Upaya pengawasan operasional tempat hiburan malam pun dinilai lemah. Sebab, aparat masih saja terkecoh dengan pertunjukan tari striptis yang digelar. Padahal, jika pengawasan bila berjalan optimal tentu tidak akan terjadi pertunjukan amoral tersebut di kota bingkuang ini.   Sebagai orang timur, pertun­jukan tari telanjang merupakan bentuk degradasi moral atau lebih ekstrimnya penyimpangan moral. Meski demikian, faktanya streaptease (striptis) menjadi sebuah suguhan yang luar biasa untuk memikat pengunjung. Pekerjaan tersebut dilakoni wanita penghibur dan seakan pekerjan tersebut menjadi profesi resmi, karena dikelola pihak tertentu. Kegiatan tersebut banyak ditemui dipusat tempat hiburan seperti diskotik dan hotel di kota-kota besar di Indonesia. Umumnya, suguhan striptis dikelola rapi dan merupakan jaringan terselubung.
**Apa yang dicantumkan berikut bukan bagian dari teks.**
Lemma attach_silent_spec w sid s wid idx wl wwl : plain_world w -> sessions w !! sid = Some s ->
  winlink_add (s_windows s) (next_wl w) idx sid wid 0 = Some (wl, wwl) ->
  exists w', newmux_session_attach_silent sid wid idx w = Some (inl wl, w') /\
    forget w' = forget (linked w s wwl wid) /\ plain_world w' /\
    curws w' = <[sid := Some (default (wl_id wl) (s_curw s))]> (curws w).
Proof.
  intros Hp E Ha. unfold newmux_session_attach_silent. rewrite (link_linked w sid s _ _ _ _ _ E Ha).
  pose proof (linked_plain w sid s wwl wid E Hp) as Hp1.
  pose proof (pw_keyed _ Hp _ _ E) as Hid.
  pose proof (link_curws _ _ _ _ _ _ _ (pw_keyed _ Hp) (link_linked w sid s _ _ _ _ _ E Ha)) as Hc.
  set (w1 := linked w s wwl wid) in *.
  assert (E1 : sessions w1 !! sid = Some (set_windows wwl s)).
  { unfold w1. rewrite linked_sessions, Hid. by rewrite lookup_insert_eq. }
  rewrite E1. cbn [mbind option_bind]. change (s_curw (set_windows wwl s)) with (s_curw s).
  case_decide as Hcur.
  - pose proof (set_current_same w1 sid (Some (wl_id wl)) (pw_keyed _ Hp1)) as Hs.
    pose proof (set_current_plain w1 sid (Some (wl_id wl)) Hp1) as Hp2.
    destruct (session_set_current w1 sid _) as [r w2]. destruct Hs as [Hf Hcw]. cbn in Hp2.
    exists w2. cbn [snd]. rewrite ungrouped_sync by apply Hp2. split_and!; [done|done|done|].
    rewrite Hcw, E1, Hc, Hcur. done.
  - exists w1. rewrite ungrouped_sync by apply Hp1. split_and!; [done|done|done|].
    rewrite Hc. symmetry. apply insert_id. unfold curws. rewrite lookup_fmap, E. cbn.
    by destruct (s_curw s).
Qed.

Lemma detach_silent_spec w sid s wl : plain_world w -> sessions w !! sid = Some s ->
  exists w', newmux_session_detach_silent sid wl w = Some (session_empty w' sid, w') /\
    forget w' = unlink_window sid (bare wl) (forget w) /\ plain_world w'.
Proof.
  intros Hp E. unfold newmux_session_detach_silent. rewrite E. cbn [mbind option_bind].
  set (w1 := if decide _ then _ else w).
  assert (Hf : forget w1 = forget w).
  { unfold w1. case_decide; [|done].
    destruct (match winlink_next _ _ with Some n => _ | None => _ end) as [n|].
    - pose proof (set_current_same w sid (Some (wl_id n)) (pw_keyed _ Hp)) as Hs.
      destruct (session_set_current w sid _). apply Hs.
    - by apply forget_upd. }
  clearbody w1.
  set (w2 := unlink_window sid wl _).
  assert (Hf2 : forget w2 = unlink_window sid (bare wl) (forget w)).
  { unfold w2. rewrite unlink_window_forget. rewrite forget_upd; [by rewrite Hf|].
    intros s'. apply stack_remove_shape. }
  assert (Hp2 : plain_world w2).
  { assert (Hp1 : plain_world (upd_session (winlink_stack_remove (wl_id wl)) sid w1)).
    { apply (plain_same w); [|done]. rewrite forget_upd; [done|]. intros; apply stack_remove_shape. }
    destruct Hp1. unfold w2. split; [by apply unlink_keyed|by apply unlink_ungrouped]. }
  clearbody w2. rewrite ungrouped_sync by apply Hp2. by exists w2.
Qed.

Lemma session_detach_spec w sid s wl : plain_world w -> sessions w !! sid = Some s ->
  wl_get (s_windows s) (wl_id wl) = Some wl ->
  exists w', session_detach w sid (wl_id wl) = Some (session_empty w' sid, w') /\
    forget w' = unlink_window sid (bare wl) (forget w) /\ plain_world w'.
Proof.
  intros Hp E Hg. unfold session_detach. rewrite E. cbn [mbind option_bind].
  set (w1 := if decide _ then _ else w).
  assert (Hf : forget w1 = forget w).
  { unfold w1. case_decide; [|done]. by apply session_leave_same, Hp. }
  clearbody w1.
  assert (Es : sessions (forget w1) !! sid = sessions (forget w) !! sid) by (by rewrite Hf).
  rewrite !forget_session, E in Es. destruct (sessions w1 !! sid) as [s1|]; [|done].
  cbn [mbind option_bind]. injection Es as _ _ Es _ _.
  assert (Eg : bare <$> wl_get (s_windows s1) (wl_id wl) = Some (bare wl)).
  { rewrite <- wl_get_bare, Es, wl_get_bare, Hg. done. }
  destruct (wl_get (s_windows s1) (wl_id wl)) as [x|]; [|done]. injection Eg as Ei1 Ei2 Ei3 Ei4.
  assert (Eg : bare x = bare wl) by (unfold bare, set_wl_flags; congruence).
  cbn [mbind option_bind].
  set (w2 := unlink_window sid x _).
  assert (Hf2 : forget w2 = unlink_window sid (bare wl) (forget w)).
  { unfold w2. rewrite unlink_window_forget. rewrite forget_upd; [by rewrite Hf, Eg|].
    intros s'. apply stack_remove_shape. }
  assert (Hp2 : plain_world w2).
  { assert (Hp1 : plain_world (upd_session (winlink_stack_remove (wl_id wl)) sid w1)).
    { apply (plain_same w); [|done]. rewrite forget_upd; [done|]. intros; apply stack_remove_shape. }
    destruct Hp1. unfold w2. split; [by apply unlink_keyed|by apply unlink_ungrouped]. }
  clearbody w2. rewrite ungrouped_sync by apply Hp2. by exists w2.
Qed.

(** ** The place a window is put in *)

(** The place after the left neighbour that was saved, else before the right
    one, else at the position, among the windows of the session. *)
Definition saved_place (i : newmux_closed_item) (ws : list Z) : option nat :=
  match list_find (fun w => 0 <= it_left_window_id i /\ w = it_left_window_id i) ws with
  | Some (k, _) => Some (S k)
  | None =>
      match list_find (fun w => 0 <= it_right_window_id i /\ w = it_right_window_id i) ws with
      | Some (k, _) => Some k
      | None =>
          if decide (0 <= it_window_position i < Z.of_nat (length ws))
          then Some (Z.to_nat (it_window_position i)) else None
      end
  end.

(** The neighbours of an item are [int]s. *)
Definition int_neighbours (i : newmux_closed_item) : Prop :=
  it_left_window_id i < 2147483648 /\ it_right_window_id i < 2147483648.

(** The windows of the session exist, and the addresses of links are fresh. *)
Record session_fits (w : world) (s : session) : Prop := {
  sf_wwl : wwl_ok (s_windows s);
  sf_roomy : roomy (s_windows s);
  sf_fresh : Forall (fun wl => wl_id wl < next_wl w) (s_windows s);
  sf_keys : forall wid x, windows w !! wid = Some x -> w_id x = wid;
  sf_windows : Forall (fun wl => is_Some (windows w !! wl_window wl)) (s_windows s)
}.

Lemma find_window_split l id wl : winlink_find_by_window l id = Some wl ->
  exists p q, l = p ++ wl :: q /\ wl_window wl = id /\ id ∉ map wl_window p.
Proof.
  unfold winlink_find_by_window. destruct (list_find _ l) as [[k x]|] eqn:E; [|done].
  cbn. intros [= ->]. apply list_find_Some in E as (E & Hw & Hf).
  exists (take k l), (drop (S k) l). split; [by rewrite take_drop_middle|]. split; [done|].
  intros (y & Ey & Hy)%list_elem_of_fmap. apply list_elem_of_lookup_1 in Hy as [j Hj].
  apply lookup_take_Some in Hj as [Hj Hlt]. by apply (Hf j y).
Qed.

Lemma find_window_None l id : winlink_find_by_window l id = None -> id ∉ map wl_window l.
Proof.
  unfold winlink_find_by_window. destruct (list_find _ l) as [[k x]|] eqn:E; [done|]. intros _.
  apply list_find_None in E. intros (y & Ey & Hy)%list_elem_of_fmap.
  rewrite Forall_forall in E. by apply (E y).
Qed.

Lemma neighbour_link_find w s id : session_fits w s -> id < 2147483648 ->
  neighbour_link w s id = if 0 <=? id then winlink_find_by_window (s_windows s) id else None.
Proof.
  intros Hs Hid. unfold neighbour_link, window_find_by_id. destruct (Z.leb_spec 0 id); [|done].
  rewrite u32_small by lia. destruct (windows w !! id) as [x|] eqn:Ex.
  - by rewrite (sf_keys _ _ Hs _ _ Ex).
  - destruct (winlink_find_by_window (s_windows s) id) as [wl|] eqn:E; [|done].
    destruct (find_window_split _ _ _ E) as (p & q & El & <- & _).
    pose proof (sf_windows _ _ Hs) as Hw. rewrite El, Forall_app, Forall_cons in Hw.
    destruct Hw as (_ & [x Ex'] & _). congruence.
Qed.

Lemma find_place (ws : list Z) (P : Z -> Prop) `{forall x, Decision (P x)} p x q :
  ws = p ++ x :: q -> P x -> Forall (fun y => ~ P y) p -> list_find P ws = Some (length p, x).
Proof.
  intros -> Hx Hp. apply list_find_Some. split_and!; [by apply list_lookup_middle|done|].
  intros j y Hj Hlt. rewrite lookup_app_l in Hj by done. rewrite Forall_forall in Hp.
  apply Hp. by eapply list_elem_of_lookup_2.
Qed.

Lemma insert_at_app {A} (l1 l2 : list A) x : list_insert_at (length l1) x (l1 ++ l2) = l1 ++ x :: l2.
Proof. unfold list_insert_at. by rewrite take_app_length, drop_app_length. Qed.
Dalam Sosiologi, penyimpangan muncul dari konflik normatif di mana individu dan kelompok belajar norma-norma yang membolehkan penyimpangan dalam keadaan tertentu. Menurut teori control, penyebab kejahatan dapat ditemukan dari lemahnya ikatan individu atau ikatan sosial dengan masyarakat atau macetnya integrasi sosial. Kelompok yang lemah ikatan sosialnya (misal­nya kelas bawah) cenderung melang­gar hukum karena merasa sedikit terikat dengan peraturan konven­sional. Jika seseorang merasa dekat dengan kelompok konvensional, sedikit sekali kecenderungan me­nyim­pang dari aturan-aturan kelom­poknya. Tapi jika ada jarak sosial sebagai hasil dari putusnya ikatan, seseorang merasa lebih bebas untuk menyimpang.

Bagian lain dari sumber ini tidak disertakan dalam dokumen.